## Problem statement
Of the lines listed below, return exactly those that run from the line containing "(Sched t [] [] [] u k)." through the line containing "The agent's side", both included.

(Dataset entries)
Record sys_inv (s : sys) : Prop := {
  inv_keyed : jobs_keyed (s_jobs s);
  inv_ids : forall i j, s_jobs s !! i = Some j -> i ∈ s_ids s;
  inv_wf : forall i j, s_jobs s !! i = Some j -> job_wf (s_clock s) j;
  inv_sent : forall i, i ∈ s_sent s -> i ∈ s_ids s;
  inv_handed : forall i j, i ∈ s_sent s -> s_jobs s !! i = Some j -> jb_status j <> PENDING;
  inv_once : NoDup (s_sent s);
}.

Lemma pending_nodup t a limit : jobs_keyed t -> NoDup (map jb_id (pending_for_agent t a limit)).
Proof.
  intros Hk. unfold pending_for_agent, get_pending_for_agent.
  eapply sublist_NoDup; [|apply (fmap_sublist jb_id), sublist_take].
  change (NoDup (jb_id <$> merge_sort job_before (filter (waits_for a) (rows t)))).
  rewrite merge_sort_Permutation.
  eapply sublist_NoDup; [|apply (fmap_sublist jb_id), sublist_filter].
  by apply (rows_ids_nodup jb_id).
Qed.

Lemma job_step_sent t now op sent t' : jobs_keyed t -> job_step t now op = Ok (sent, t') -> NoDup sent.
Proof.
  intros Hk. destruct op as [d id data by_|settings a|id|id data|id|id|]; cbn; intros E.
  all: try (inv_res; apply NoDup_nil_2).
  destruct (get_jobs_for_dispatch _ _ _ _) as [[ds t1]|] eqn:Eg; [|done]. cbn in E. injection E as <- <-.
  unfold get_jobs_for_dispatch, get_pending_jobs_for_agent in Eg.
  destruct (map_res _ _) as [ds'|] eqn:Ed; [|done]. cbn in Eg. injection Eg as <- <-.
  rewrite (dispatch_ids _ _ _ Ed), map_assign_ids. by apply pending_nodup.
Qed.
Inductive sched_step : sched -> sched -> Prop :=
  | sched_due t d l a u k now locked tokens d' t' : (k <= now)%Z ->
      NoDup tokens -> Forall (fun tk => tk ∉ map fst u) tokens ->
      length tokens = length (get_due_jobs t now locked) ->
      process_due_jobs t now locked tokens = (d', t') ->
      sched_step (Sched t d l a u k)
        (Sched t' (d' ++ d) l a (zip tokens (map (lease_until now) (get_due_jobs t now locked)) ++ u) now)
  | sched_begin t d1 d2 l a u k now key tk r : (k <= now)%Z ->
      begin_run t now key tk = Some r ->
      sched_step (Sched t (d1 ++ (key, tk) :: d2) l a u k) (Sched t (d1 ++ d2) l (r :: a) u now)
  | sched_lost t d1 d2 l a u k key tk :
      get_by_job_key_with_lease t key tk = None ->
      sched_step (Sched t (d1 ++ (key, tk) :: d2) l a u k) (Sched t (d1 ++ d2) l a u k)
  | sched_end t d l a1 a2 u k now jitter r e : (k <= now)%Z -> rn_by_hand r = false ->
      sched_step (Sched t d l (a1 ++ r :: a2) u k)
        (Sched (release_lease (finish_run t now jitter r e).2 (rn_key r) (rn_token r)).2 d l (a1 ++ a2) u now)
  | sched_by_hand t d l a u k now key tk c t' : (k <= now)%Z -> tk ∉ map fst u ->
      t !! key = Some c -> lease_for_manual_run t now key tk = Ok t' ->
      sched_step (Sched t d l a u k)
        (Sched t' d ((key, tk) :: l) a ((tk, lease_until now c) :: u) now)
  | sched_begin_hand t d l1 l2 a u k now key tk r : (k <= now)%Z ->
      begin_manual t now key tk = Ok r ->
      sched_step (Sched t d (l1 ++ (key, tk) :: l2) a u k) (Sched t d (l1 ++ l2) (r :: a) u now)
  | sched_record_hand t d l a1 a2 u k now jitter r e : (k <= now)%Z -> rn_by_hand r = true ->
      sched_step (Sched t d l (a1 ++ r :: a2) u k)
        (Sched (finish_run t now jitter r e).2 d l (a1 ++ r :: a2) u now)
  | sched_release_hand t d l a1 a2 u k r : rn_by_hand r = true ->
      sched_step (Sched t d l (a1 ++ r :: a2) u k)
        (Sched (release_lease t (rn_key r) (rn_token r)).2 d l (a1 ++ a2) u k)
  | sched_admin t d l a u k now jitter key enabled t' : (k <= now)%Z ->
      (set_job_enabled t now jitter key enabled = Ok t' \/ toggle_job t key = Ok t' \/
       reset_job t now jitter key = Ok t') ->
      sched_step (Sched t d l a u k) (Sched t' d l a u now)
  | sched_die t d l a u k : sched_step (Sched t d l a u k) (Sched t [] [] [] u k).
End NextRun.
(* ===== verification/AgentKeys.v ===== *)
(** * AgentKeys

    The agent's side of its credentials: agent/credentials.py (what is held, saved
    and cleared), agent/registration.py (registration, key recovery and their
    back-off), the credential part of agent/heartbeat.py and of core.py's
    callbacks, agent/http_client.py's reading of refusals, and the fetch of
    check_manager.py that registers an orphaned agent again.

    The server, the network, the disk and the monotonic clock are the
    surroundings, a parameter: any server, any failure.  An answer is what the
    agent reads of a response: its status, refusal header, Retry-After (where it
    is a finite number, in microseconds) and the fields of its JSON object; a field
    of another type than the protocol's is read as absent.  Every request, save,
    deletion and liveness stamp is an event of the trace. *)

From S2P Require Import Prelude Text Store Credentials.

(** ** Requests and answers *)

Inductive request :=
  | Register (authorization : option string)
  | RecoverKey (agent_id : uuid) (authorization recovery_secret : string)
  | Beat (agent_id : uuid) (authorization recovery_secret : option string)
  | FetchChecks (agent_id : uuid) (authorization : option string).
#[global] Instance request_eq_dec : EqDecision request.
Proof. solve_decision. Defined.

## Result of this task
  | sched_die t d l a u k : sched_step (Sched t d l a u k) (Sched t [] [] [] u k).
End NextRun.
(* ===== verification/AgentKeys.v ===== *)
(** * AgentKeys

    The agent's side of its credentials: agent/credentials.py (what is held, saved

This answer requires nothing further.